> **Exercise**: Your answer should consist of the lines in the data below that contain "number".

> **Records provided**:
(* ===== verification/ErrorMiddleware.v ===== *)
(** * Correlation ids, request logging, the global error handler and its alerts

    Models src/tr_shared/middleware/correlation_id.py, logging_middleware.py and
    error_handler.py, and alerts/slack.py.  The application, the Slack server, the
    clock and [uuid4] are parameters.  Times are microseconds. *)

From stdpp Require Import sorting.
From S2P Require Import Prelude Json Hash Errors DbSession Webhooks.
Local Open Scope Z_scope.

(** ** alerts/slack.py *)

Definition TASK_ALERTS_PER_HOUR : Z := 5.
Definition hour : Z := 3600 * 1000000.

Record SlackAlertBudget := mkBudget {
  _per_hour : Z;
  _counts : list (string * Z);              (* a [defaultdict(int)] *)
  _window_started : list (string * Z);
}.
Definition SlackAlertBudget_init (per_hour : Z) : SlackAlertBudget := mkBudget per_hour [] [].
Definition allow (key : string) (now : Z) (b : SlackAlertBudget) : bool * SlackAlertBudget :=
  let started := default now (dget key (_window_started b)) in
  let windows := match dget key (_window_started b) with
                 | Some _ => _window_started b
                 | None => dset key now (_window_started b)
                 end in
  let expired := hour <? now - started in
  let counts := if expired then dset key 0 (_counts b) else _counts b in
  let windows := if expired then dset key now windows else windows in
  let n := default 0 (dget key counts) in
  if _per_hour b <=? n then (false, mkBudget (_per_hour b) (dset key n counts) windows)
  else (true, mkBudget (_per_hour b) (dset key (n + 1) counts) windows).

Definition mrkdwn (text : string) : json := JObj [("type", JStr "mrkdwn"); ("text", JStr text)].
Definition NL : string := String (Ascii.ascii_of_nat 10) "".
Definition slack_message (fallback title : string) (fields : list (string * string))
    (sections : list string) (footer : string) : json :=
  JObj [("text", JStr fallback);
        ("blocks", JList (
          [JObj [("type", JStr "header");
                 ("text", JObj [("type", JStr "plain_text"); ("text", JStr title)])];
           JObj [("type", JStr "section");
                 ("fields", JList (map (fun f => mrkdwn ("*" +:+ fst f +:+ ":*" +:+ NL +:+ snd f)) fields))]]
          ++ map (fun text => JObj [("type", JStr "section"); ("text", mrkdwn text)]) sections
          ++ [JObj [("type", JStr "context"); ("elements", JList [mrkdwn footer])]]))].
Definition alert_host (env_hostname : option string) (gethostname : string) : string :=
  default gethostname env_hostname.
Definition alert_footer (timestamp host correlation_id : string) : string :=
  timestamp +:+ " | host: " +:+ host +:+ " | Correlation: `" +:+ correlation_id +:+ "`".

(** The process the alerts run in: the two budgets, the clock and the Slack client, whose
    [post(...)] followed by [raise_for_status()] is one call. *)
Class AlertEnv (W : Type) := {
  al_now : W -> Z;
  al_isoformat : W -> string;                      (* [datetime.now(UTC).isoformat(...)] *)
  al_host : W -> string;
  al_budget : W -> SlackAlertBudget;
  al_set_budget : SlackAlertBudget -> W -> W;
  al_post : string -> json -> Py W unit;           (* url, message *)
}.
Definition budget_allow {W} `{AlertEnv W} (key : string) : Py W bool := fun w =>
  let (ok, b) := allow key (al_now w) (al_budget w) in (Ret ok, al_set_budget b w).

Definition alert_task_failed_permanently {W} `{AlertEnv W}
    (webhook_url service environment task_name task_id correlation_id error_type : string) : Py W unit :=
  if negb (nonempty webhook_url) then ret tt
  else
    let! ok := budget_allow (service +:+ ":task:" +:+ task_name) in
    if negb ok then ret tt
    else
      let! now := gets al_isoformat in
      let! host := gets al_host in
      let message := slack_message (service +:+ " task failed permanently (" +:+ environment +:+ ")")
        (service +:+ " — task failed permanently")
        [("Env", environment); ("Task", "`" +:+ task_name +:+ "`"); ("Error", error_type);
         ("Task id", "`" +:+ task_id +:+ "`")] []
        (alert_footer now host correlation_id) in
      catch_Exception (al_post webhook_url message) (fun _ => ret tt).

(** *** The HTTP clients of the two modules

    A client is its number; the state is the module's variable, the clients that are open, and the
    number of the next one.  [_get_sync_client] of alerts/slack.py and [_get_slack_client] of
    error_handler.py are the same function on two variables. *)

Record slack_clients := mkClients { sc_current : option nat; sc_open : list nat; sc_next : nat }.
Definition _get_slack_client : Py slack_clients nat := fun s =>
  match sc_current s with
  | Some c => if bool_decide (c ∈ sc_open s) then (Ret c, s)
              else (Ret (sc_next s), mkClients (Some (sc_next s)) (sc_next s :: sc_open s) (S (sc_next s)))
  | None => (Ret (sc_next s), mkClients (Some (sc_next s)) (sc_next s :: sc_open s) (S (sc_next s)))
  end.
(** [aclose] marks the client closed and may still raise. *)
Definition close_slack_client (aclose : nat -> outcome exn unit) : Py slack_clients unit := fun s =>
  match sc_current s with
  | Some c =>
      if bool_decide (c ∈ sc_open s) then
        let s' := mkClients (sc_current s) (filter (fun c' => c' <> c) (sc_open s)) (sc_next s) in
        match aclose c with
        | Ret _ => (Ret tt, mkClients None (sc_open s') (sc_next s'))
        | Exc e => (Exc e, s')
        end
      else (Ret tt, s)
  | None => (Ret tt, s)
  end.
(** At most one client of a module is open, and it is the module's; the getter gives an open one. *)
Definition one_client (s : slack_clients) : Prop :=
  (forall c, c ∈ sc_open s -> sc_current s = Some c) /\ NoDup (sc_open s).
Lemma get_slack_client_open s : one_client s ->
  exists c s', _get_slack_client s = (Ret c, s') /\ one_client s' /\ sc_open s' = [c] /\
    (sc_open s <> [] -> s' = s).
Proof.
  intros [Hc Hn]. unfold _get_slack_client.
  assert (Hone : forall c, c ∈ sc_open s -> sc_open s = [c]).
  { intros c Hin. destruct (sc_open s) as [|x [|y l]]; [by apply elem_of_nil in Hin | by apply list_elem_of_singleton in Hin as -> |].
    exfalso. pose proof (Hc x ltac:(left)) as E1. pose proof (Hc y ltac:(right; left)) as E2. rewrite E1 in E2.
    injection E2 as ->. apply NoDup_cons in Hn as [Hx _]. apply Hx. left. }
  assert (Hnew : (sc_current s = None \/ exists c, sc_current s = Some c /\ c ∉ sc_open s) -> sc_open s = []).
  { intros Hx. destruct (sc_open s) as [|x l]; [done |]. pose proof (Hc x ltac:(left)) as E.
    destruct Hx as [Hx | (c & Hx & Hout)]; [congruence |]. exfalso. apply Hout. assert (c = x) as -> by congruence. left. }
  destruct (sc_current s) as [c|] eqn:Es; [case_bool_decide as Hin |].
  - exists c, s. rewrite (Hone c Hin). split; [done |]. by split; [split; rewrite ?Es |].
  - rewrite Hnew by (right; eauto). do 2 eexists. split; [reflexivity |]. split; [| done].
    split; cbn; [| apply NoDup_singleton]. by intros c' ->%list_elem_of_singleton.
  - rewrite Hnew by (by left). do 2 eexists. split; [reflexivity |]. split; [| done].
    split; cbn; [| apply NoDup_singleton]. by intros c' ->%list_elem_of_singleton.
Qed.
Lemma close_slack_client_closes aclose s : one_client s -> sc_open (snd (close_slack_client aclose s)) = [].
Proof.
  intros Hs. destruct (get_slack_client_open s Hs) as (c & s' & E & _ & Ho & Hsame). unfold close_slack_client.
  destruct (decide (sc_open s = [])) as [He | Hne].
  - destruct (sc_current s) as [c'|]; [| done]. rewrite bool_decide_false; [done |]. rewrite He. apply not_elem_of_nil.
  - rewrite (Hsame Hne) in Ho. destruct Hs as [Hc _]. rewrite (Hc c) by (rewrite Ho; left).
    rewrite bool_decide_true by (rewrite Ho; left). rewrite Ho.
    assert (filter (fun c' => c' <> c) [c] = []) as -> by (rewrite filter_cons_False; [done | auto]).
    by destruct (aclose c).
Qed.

> **The completed task**:
    A client is its number; the state is the module's variable, the clients that are open, and the
    number of the next one.  [_get_sync_client] of alerts/slack.py and [_get_slack_client] of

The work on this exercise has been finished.